Word for word, please restate the lines from the beginning of the data through the line in which "PInt (z : Z)" appears.

§

(** * Worker node of distributed3: execution and data-locality protocol

    A shallow embedding of [src/distributed3/worker.py].  The worker's
    attributes are a record, its dictionary [self.data] is a finite map,
    and every handler is a computation in a small state-and-exception
    monad over the process state: the worker itself, the module-level
    [job_counter], the lines printed by [log], and the calls that went out
    to the Center.  The Center is an oracle that answers each call with a
    value or with an exception. *)

From stdpp Require Import gmap strings list fin_maps.
From Stdlib Require Import ZArith.

Set Warnings "-register-all".

Open Scope Z_scope.
Open Scope string_scope.
Open Scope list_scope.

(** ** Python values *)

(** An exception object: its class name and [str(e)]. *)
Record pyexc := Exc { exc_type : string; exc_msg : string }.

(** The values that travel through the store and through task arguments.
    Bytes and text are both [PStr]. *)
Inductive pyval :=
| PNone
| PInt (z : Z)
| PStr (s : string)
| PExc (e : pyexc)
| PTuple (l : list pyval)
| PDict (l : list (string * pyval)).

(** What awaiting [executor.submit(function, *args2, **kwargs2)] gives: the
    return value, or a raised exception together with the frames that
    [traceback.format_tb(exc_traceback)] lists for it.  The raised object is
    an instance of [Exception], the class named by the handler's [except]. *)
Inductive fun_outcome :=
| Returned (v : pyval)
| Raised (e : pyexc) (frames : list string).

§

## Solved exercise
(** * Worker node of distributed3: execution and data-locality protocol

    A shallow embedding of [src/distributed3/worker.py].  The worker's
    attributes are a record, its dictionary [self.data] is a finite map,
    and every handler is a computation in a small state-and-exception
    monad over the process state: the worker itself, the module-level
    [job_counter], the lines printed by [log], and the calls that went out
    to the Center.  The Center is an oracle that answers each call with a
    value or with an exception. *)

From stdpp Require Import gmap strings list fin_maps.
From Stdlib Require Import ZArith.

Set Warnings "-register-all".

Open Scope Z_scope.
Open Scope string_scope.
Open Scope list_scope.

(** ** Python values *)

(** An exception object: its class name and [str(e)]. *)
Record pyexc := Exc { exc_type : string; exc_msg : string }.

(** The values that travel through the store and through task arguments.
    Bytes and text are both [PStr]. *)
Inductive pyval :=
| PNone
| PInt (z : Z)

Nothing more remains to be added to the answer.